Fixpoint cost_evict_loop (offenders : list (K * f64)) (c : HostingCache) (acc : list EvictedContract)
    : HostingCache * list EvictedContract :=
  match offenders with
  | [] => (c, acc)
  | (k, _) :: rest =>
      match contracts c !! k with
      | Some e => let '(c, x) := cost_evict_entry k e c in cost_evict_loop rest c (acc ++ [x])
      | None => cost_evict_loop rest c acc
      end
  end.

Definition offenders_of (now : Instant) (subscriber_counts : K -> nat * nat) (axis : CostAxisPressure)
    (order : list (K * HostedContract)) : list (K * f64) :=
  omap (fun '(k, e) => (fun r => (k, r)) <$> offender_rate now subscriber_counts axis k e) order.

Fixpoint evict_cost_pressure_loop (now : Instant) (subscriber_counts : K -> nat * nat)
    (axes : list CostAxisPressure) (c : HostingCache) (acc : list EvictedContract)
    : HostingCache * list EvictedContract :=
  match axes with
  | [] => (c, acc)
  | axis :: rest =>
      if axis_under_pressure axis then
        let offenders := sort_by offender_order
          (offenders_of now subscriber_counts axis (map_to_list (contracts c))) in
        let '(c, acc) := cost_evict_loop offenders c acc in
        evict_cost_pressure_loop now subscriber_counts rest c acc
      else evict_cost_pressure_loop now subscriber_counts rest c acc
  end.

Definition evict_cost_pressure (now : Instant) (subscriber_counts : K -> nat * nat)
    (axes : list CostAxisPressure) (c : HostingCache) : HostingCache * list EvictedContract :=
  evict_cost_pressure_loop now subscriber_counts axes c [].

(** ** Loading at startup *)

Definition load_persisted_entry_with_demand (now : Instant) (k : K) (size : Z) (a : AccessType)
    (last_access_age : Duration) (local : bool) (demand : f64) (c : HostingCache) : HostingCache :=
  if contains k c then c
  else
    let last := if instant_min <=? now - last_access_age then now - last_access_age else now in
    let e := {|
      size_bytes := size; last_accessed := last; last_access_seq := 0; recency_seq := 0;
      last_genuine_access := match a with Get => Some last | Put | Subscribe => None end;
      keep_score := f64_add (eviction_floor c) demand; predicted_demand := demand;
      read_count := 0; inserted_at := now; seeded_this_run := false; access_type := a;
      local_client_access := local;
      local_client_last_access := if local then Some now else None;
      write_generation := 0; abandoned_at := None |} in
    set_entries (<[k := e]> (contracts c)) (sat_add64 (current_bytes c) size) c.

Definition load_persisted_entry (now : Instant) (k : K) (size : Z) (a : AccessType)
    (last_access_age : Duration) (local : bool) (c : HostingCache) : HostingCache :=
  load_persisted_entry_with_demand now k size a last_access_age local NEUTRAL_DEMAND c.

Definition set_last_access_seq (seq : Z) (e : HostedContract) : HostedContract := {|
  size_bytes := size_bytes e; last_accessed := last_accessed e; last_access_seq := seq;
  recency_seq := recency_seq e; last_genuine_access := last_genuine_access e;
  keep_score := keep_score e; predicted_demand := predicted_demand e; read_count := read_count e;
  inserted_at := inserted_at e; seeded_this_run := seeded_this_run e; access_type := access_type e;
  local_client_access := local_client_access e;
  local_client_last_access := local_client_last_access e; write_generation := write_generation e;
  abandoned_at := abandoned_at e;
|}.

Fixpoint finalize_loop (entries : list (K * Instant)) (c : HostingCache) : HostingCache :=
  match entries with
  | [] => c
  | (k, _) :: rest =>
      let '(c, seq) := next_seq c in
      finalize_loop rest
        (match contracts c !! k with
         | Some e => set_contracts (<[k := set_last_access_seq seq e]> (contracts c)) c
         | None => c
         end)
  end.

(** The sort is stable: entries of equal age keep the map's iteration order. *)
Definition finalize_loading (order : list (K * HostedContract)) (c : HostingCache) : HostingCache :=
  finalize_loop (sort_by (fun a b => Z.compare a.2 b.2)
                   (map (fun '(k, v) => (k, last_accessed v)) order)) c.

(** ** Sequences of calls *)

Inductive op :=
| RecordAccess (k : K) (size : Z) (a : AccessType) (gen : Z) (demand : f64) (counts : K -> nat * nat)
| MarkLocal (k : K)
| Touch (k : K) (demand : f64)
| Abandon (k : K)
| RefreshGeneration (k : K) (gen : Z)
| SetBudget (budget : Z)
| Sweep (counts : K -> nat * nat) (pressure : MemoryPressure)
| CostSweep (counts : K -> nat * nat) (axes : list CostAxisPressure)
| LoadEntry (k : K) (size : Z) (a : AccessType) (age : Duration) (local : bool) (demand : f64)
| FinalizeLoading.

Definition step (c : HostingCache) (e : Instant * op) : HostingCache :=
  let now := e.1 in
  match e.2 with
  | RecordAccess k size a gen demand counts => (record_access_with_demand now k size a gen demand counts c).1
  | MarkLocal k => mark_local_client_access now k c
  | Touch k demand => (touch_with_demand now k demand c).1
  | Abandon k => record_abandonment now k c
  | RefreshGeneration k gen => refresh_entry_generation k gen c
  | SetBudget b => set_budget_bytes b c
  | Sweep counts pressure => (sweep_expired now counts pressure c).1
  | CostSweep counts axes => (evict_cost_pressure now counts axes c).1
  | LoadEntry k size a age local demand => load_persisted_entry_with_demand now k size a age local demand c
  | FinalizeLoading => finalize_loading (map_to_list (contracts c)) c
  end.

Definition run (c : HostingCache) (es : list (Instant * op)) : HostingCache := foldl step c es.

(** The bytes a call brings to the cache. *)
Definition offered (o : op) : Z :=
  match o with
  | RecordAccess _ size _ _ _ _ | LoadEntry _ size _ _ _ _ => size
  | _ => 0
  end.

(** ** The invariant *)

(** What every call keeps true of the byte count, the entries and the access
    counter, when at most [t] bytes were offered so far. *)
Record wf_state (t bytes : Z) (m : gmap K HostedContract) (seq : Z) : Prop := {
  wf_bytes : bytes = map_sum size_bytes m;
  wf_offered : bytes <= t;
  wf_sizes : map_Forall (fun _ e => 0 <= size_bytes e) m;
  wf_recency : map_Forall (fun _ e => 0 <= recency_seq e <= seq) m;
  wf_seq : 0 <= seq <= u64_max;
  wf_unique : seq < u64_max ->
    forall k1 k2 e1 e2, m !! k1 = Some e1 -> m !! k2 = Some e2 ->
    recency_seq e1 = recency_seq e2 -> recency_seq e1 <> 0 -> k1 = k2;
}.

Definition wf (t : Z) (c : HostingCache) : Prop :=
  wf_state t (current_bytes c) (contracts c) (access_seq c).

Lemma wf_state_more t t' bytes m seq : t <= t' -> wf_state t bytes m seq -> wf_state t' bytes m seq.
Proof. intros Ht []. split; [done|lia|done..]. Qed.

Lemma wf_new b : wf 0 (new b).
Proof.
  split; simpl; [by rewrite map_sum_empty|lia|apply map_Forall_empty..|int_lia|].
  intros _ k1 k2 e1 e2 Hk. by rewrite lookup_empty in Hk.
Qed.

(** A call that replaces or adds one entry, keeping its recency, clearing it or
    taking the next number. *)
Lemma wf_put t t' bytes bytes' m seq seq' k e' :
  wf_state t bytes m seq -> 0 <= size_bytes e' ->
  bytes' = map_sum size_bytes (<[k := e']> m) -> bytes' <= t' ->
  (seq' = seq /\ ((exists e, m !! k = Some e /\ recency_seq e' = recency_seq e) \/ recency_seq e' = 0)) \/
  (seq' = sat_add64 seq 1 /\
    ((exists e, m !! k = Some e /\ recency_seq e' = recency_seq e) \/ recency_seq e' = 0 \/ recency_seq e' = seq')) ->
  wf_state t' bytes' (<[k := e']> m) seq'.
Proof.
  intros Hwf Hsz Hb Ht Hseq. destruct Hwf as [_ _ Hs Hr Hq Hu].
  assert (Hle : seq <= seq' <= u64_max) by (unfold_ints; naive_solver lia).
  assert (He' : 0 <= recency_seq e' <= seq').
  { destruct Hseq as [[-> [(e & He & ->) | ->]] | [_ [(e & He & ->) | [-> | ->]]]];
      try (apply Hr in He); simpl in *; lia. }
  split; [done..| | |lia|].
  - by apply map_Forall_insert_2.
  - apply map_Forall_insert_2; [done|]. eapply map_Forall_impl; [exact Hr|]. intros; simpl in *; lia.
  - intros Hlt k1 k2 e1 e2 H1 H2 Heq Hnz.
    assert (Hold : forall k2 e2, k <> k2 -> m !! k2 = Some e2 -> recency_seq e' = recency_seq e2 ->
                     recency_seq e' <> 0 -> k = k2).
    { intros k0 e0 Hne H0 Hr0 Hn0.
      destruct Hseq as [[-> [(e & He & Hre) | ?]] | [-> [(e & He & Hre) | [? | Hre]]]]; try done.
      - eapply Hu; [lia|exact He|exact H0|congruence|congruence].
      - eapply Hu; [unfold_ints; lia|exact He|exact H0|congruence|congruence].
      - apply Hr in H0. simpl in H0. unfold_ints. lia. }
    rewrite lookup_insert_Some in H1, H2.
    destruct H1 as [[<- <-] | [Hk1 H1]], H2 as [[<- <-] | [Hk2 H2]]; [done| | |].
    + by eapply Hold.
    + symmetry. eapply Hold; [done|exact H1|congruence|congruence].
    + eapply Hu; [lia|exact H1|exact H2|done|done].
Qed.

(** Dropping an entry. *)
Lemma wf_drop t bytes m seq k e :
  wf_state t bytes m seq -> m !! k = Some e ->
  wf_state t (sat_sub bytes (size_bytes e)) (delete k m) seq.
Proof.
  intros [Hb Ht Hs Hr Hq Hu] He. pose proof (map_sum_delete size_bytes m k e He) as Hd.
  assert (0 <= map_sum size_bytes (delete k m)).
  { apply map_sum_nonneg. intros k' v [_ Hv]%lookup_delete_Some. by apply Hs in Hv. }
  pose proof (Hs k e He) as Hsz. simpl in Hsz.
  split; [unfold sat_sub; lia|unfold sat_sub; lia|by apply map_Forall_delete..|done|].
  intros Hlt k1 k2 e1 e2 [_ H1]%lookup_delete_Some [_ H2]%lookup_delete_Some. by apply Hu.
Qed.

Lemma evict_loop_wf t p now cands c acc :
  wf t c -> wf t (evict_loop p now cands c acc).1.
Proof.
  revert c acc. induction cands as [|[[[k l] d] r] cands IH]; intros c acc Hwf; simpl; [done|].
  case_match; [done|]. case_match eqn:He; [|by apply IH]. simpl. apply IH. by apply wf_drop.
Qed.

*Task*
Select the lines from the entries that include the word "Lemma".

*Answer space*
Lemma wf_state_more t t' bytes m seq : t <= t' -> wf_state t bytes m seq -> wf_state t' bytes m seq.
Lemma wf_new b : wf 0 (new b).
Lemma wf_put t t' bytes bytes' m seq seq' k e' :
Lemma wf_drop t bytes m seq k e :
Lemma evict_loop_wf t p now cands c acc :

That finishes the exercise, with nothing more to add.